2. Experimental Data and Methodology

In this experiment, multi-source remote sensing data was utilized to construct an environmental vulnerability analysis model (EVAM). The proposed EVAM, from a disaster management perspective, was adopted to evaluate the complex impact of floods on the regional environment. Firstly, the result of flooding scope and land-use types were extracted based on multi-source satellite remote sensing images. Then, these results were utilized to build a vulnerability evaluation model. In the end, the vulnerability of urban regions in Henan Province was assessed by applying the vulnerability indicators acquired.

2.1. Study Area

The study area, Henan Province (31°23′~36°22′N, 110°21′~116°39′E, Figure 1), is located in the center of China. Its total area is 167,000 square kilometers, and the permanent population is about 99 million according to the 2020 Henan Statistical Yearbook. Its terrain is high in the west and low in the east, and is surrounded by mountains in the north, west and south, with the Huang-Huai-Hai Alluvial Plain in the east-central region, and the Nanyang Basin in the southwest. Plains/basins and mountainous/hills account for 55.7% and 44.3% of Henan’s total area, respectively. In addition, Henan is the only province in China that stretches over four river basins including the Yangtze River, Huaihe River, Yellow River, and Haihe River.
As Henan Province is located in the transition zone where warm temperate and subtropical climates meet, it has obvious climate characteristics that meteorological disasters occur frequently, and rainfall is mostly concentrated in the flood season [29]. In July 2021, Henan encountered a rare and extraordinarily heavy rainfall in its history, resulting in 398 deaths or missing persons, with tens of billions of economic losses [30,31,32]. Therefore, this paper takes Henan Province as the study area to analyze the vulnerability to floods and waterlogging therein, providing an important reference for the follow-up improvement of measures regarding emergency and governance.
In order to evaluate the hazard of short-term precipitation-induced floods in the area, the data sources used in this experiment included: the NASA datasets of Global Precipitation Measurement (GPM) v6—precipitation data (17 July 2021–23 July 2021), data of the 2021 Population Counts of WorldPop (https://hub.worldpop.org/geodata/listing?id=69, accessed on 1 March 2022), the NASA-USDA Global Soil Moisture Data, the global 30 m impervious surface dynamic dataset (GISD30), the population structure data, and data of education, drainage, medical institutions, and GDP from the Statistical yearbook of Henan (https://tjj.henan.gov.cn/tjfw/tjcbw/tjnj/, accessed on 1 March 2022), the impervious surface area data from Zenodo database, (https://zenodo.org/record/5220816#.YrUCEPnraly, accessed on 1 March 2022), and the road network data (https://www.openstreetmap, accessed on 10 March 2022).
The experimental data of remote sensing images are summarized in Table 1. Specifically, in this experiment, the flooding scope was obtained based on the optical images, to evaluate and analyze the spatial change of the water body as well as the influence and inundation to surroundings. Due to the major difference between the Sentinel-1A satellite images and the Landsat-8 satellite images in spatial resolution, the resolution of Sentinel-1A satellite images was lowered to that of the Landsat-8 satellite images by down-sampling. Accordingly, a total of 61 images of the study area were collected for experimental analysis.

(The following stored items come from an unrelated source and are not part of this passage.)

(* ===== verification/Outbox.v ===== *)
(** * Report outbox

    The outbox table ([internal/storage/sqlite/report_outbox.go]) and the
    worker that drains it ([internal/services/reporting/outbox_worker.go]). *)

From S2P Require Import Prelude Reports RuntimeModels Lease Netip.
Import Reports.

Local Open Scope Z_scope.

Module Outbox.

Definition ReportStatusPending : string := "pending".
Definition ReportStatusReported : string := "reported".
Definition ReportStatusFailed : string := "failed".
Definition ReportStatusReportedDedupFailed : string := "reported_dedup_failed".

Record ReportReservation := {
  rs_IP : string; rs_Source : string; IdempotencyKey : string; EvidenceID : string;
  rs_Status : string; rs_ExpiresAt : Z; Report : ExecutableReport;
}.

Record ReportOutboxItem := {
  Reservation : ReportReservation; AttemptCount : Z; LastError : string;
  NextAttemptAt : Z;   (** zero when the column is NULL *)
}.

(** A row of [abuseipdb_report_outbox]. *)
Record row := {
  evidence_id : string; ip : string; source : string; idempotency_key : string;
  status : string; expires_at : Z; report : ExecutableReport; attempt_count : Z;
  last_error : string; next_attempt_at : option Z; created_at : Z; updated_at : Z;
}.

Record ReportReservationStore := {
  readOnly : bool;
  rows : list row;
  retention : Z;
  maxEntries : Z;
  cleanupEvery : Z;
  writeCount : Z;
  lastCleanup : Z;
}.
(** [json.Marshal] of a payload, by the struct tags.  [target_sequence] is
    omitted when zero; [omitempty] does nothing for a [time.Time]. *)
Definition marshal_payload (p : Payload) : json :=
  JObject
    match p with
    | LifecycleTransitionPayload f t r => [jfield "from" f; jfield "to" t; jfield "reason" r]
    | PolicyDecisionPayload i d a r =>
        [jfield "policy_id" i; jfield "decision" d; jfield "action" a; jfield "reason" r]
    | MutationAppliedPayload i t a s l =>
        [jfield "mutation_id" i; jfield "target" t; jfield "action" a; jfield "status" s;
         jfield "lineage_id" l]
    | MutationPlannedPayload i t a r l =>
        [jfield "mutation_id" i; jfield "target" t; jfield "action" a; jfield "reason" r;
         jfield "lineage_id" l]
    | RollbackPayload i r l => [jfield "rollback_id" i; jfield "reason" r; jfield "lineage_id" l]
    | DriftDetectedPayload t s d => [jfield "target" t; jfield "severity" s; jfield "diff" d]
    | LeaseAcquiredPayload i a e o tok x =>
        [jfield "lease_id" i; jfield "action" a; jfield "epoch_id" e; jfield "owner" o;
         ("fencing_token", JInt tok); ("expires_at", JTime x)]
    | FencingTokenIssuedPayload e tok r =>
        [jfield "epoch_id" e; ("fencing_token", JInt tok); jfield "reason" r]
    | SchedulerTickPayload s w p =>
        [jfield "scope_id" s; jfield "work_type" w; ("priority", JInt p)]
    | WorkerLifecyclePayload w s st =>
        [jfield "worker_id" w; jfield "scope_id" s; jfield "status" st]
    | HALeaderPayload n r => [jfield "node_id" n; jfield "reason" r]
    | GovernorPressurePayload t u r =>
        [jfield "tenant_id" t; ("usage_ratio", JNumber u); jfield "reason" r]
    | BreakerStatePayload s r => [jfield "state" s; jfield "reason" r]
    | RecoveryPayload m t q r =>
        [jfield "mode" m; ("target_time", JTime t)] ++
        (if q =? 0 then [] else [("target_sequence", JInt q)]) ++ [jfield "reason" r]
    | ReplayDivergencePayload e a q r =>
        [jfield "expected_checksum" e; jfield "actual_checksum" a; ("sequence", JInt q);
         jfield "reason" r]
    | MapPayload fs => isort (fun x y => str_lt x.1 y.1) fs
    end.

2.2. Flooding scope Extraction and Land-Use Classification Based on Multi-source Remote Sensing Images

An end-to-end architecture where flooding scope extraction and land-use classification were proposed and then performed simultaneously. Figure 2 shows the significance of the proposed method. Specifically, U-NET++ was used as the backbone network for flooding scope extraction and land use classification based on multi-source remote sensing images, allowing us to alleviate the problems caused by the network depth through effective integration of U-Net with different depths, as well as to obtain better training effect upon integrating deep supervision, new skip connection layer structures, and pruning schemes [33]. On this basis, multispectral remote sensing images and SAR images of the same period in the study area were taken as inputs. Next, the results of the flooding scope were extracted from SAR images, and affected land-use types were taken from multispectral images. The final results were then carried out by overlap analysis. In the end, the flooding scope and surrounding affected land use types were used for the environmental vulnerability evaluation.
The U-Net++ network includes the convolution layer, down-sampling layer, up-sampling layer, skip connection layer, and input/output layer. The shallow and deep features of different proportions of ground objects can be fused using multi-scale skip connection layers. Compared with other networks, more details of remote sensing images can be reserved in U-Net++, which is one of the main reasons for selecting this network for work. X i , j represents convolution nodes with different proportions, and the relationship between nodes is defined as follows:
X i , j = H ( D ( X i 1 , j ) ) , j = 0 H ( [ [ X i , k ] k = 0 j 1 , U ( x i + 1 , j 1 ) ] ) , j > 0
where H represents the convolution operation, D represents down-sampling operation.
U represents the up-sampling operation, i is defined as the number in the sequence of down-sampling operation along the encoder, and j is defined as the number in the sequence of skip connection operation.
On the other hand, deep supervision was introduced in the U-Net++ network to obtain the best depth in multiple models of the U-Net. Sigmoid activation function and 1 × 1 convolution were added to X0,1, X0,2, X0,3, and X0,4 nodes of the outputs. Where C is equal to the number of categories of the given data set, and N is the number of all pixels. After calculation, a new loss function is defined, and was mainly composed of pixel level cross entropy loss and dice coefficient loss. The loss function has the advantages of both smoothing the gradient and redistributing the imbalance class, which is defined as follows:
L ( Y , P ) = 1 N c = 1 C n = 1 N ( y n , c log p n , c + 2 y n , c p n , c y n , c 2 + p n , c 2 )
where yn,cY represents the target label, pn,cP represents the prediction probability of the current category, c represents the current category, and n represents the nth pixel. In addition, the training model can be pruned through deep supervision to reduce the parameters that have to be saved. It can be realized in the following two ways: (1) integrated mode: collect the segmentation results of all model branches, and then take the average value; (2) pruning mode: select one from the multi-scale U-Net model as the output. Therefore, by leveraging the U-Net++ network, the flooding scope and land-use types extracted therefrom can be applied to evaluate the environmental vulnerability to short-term precipitation-induced floods.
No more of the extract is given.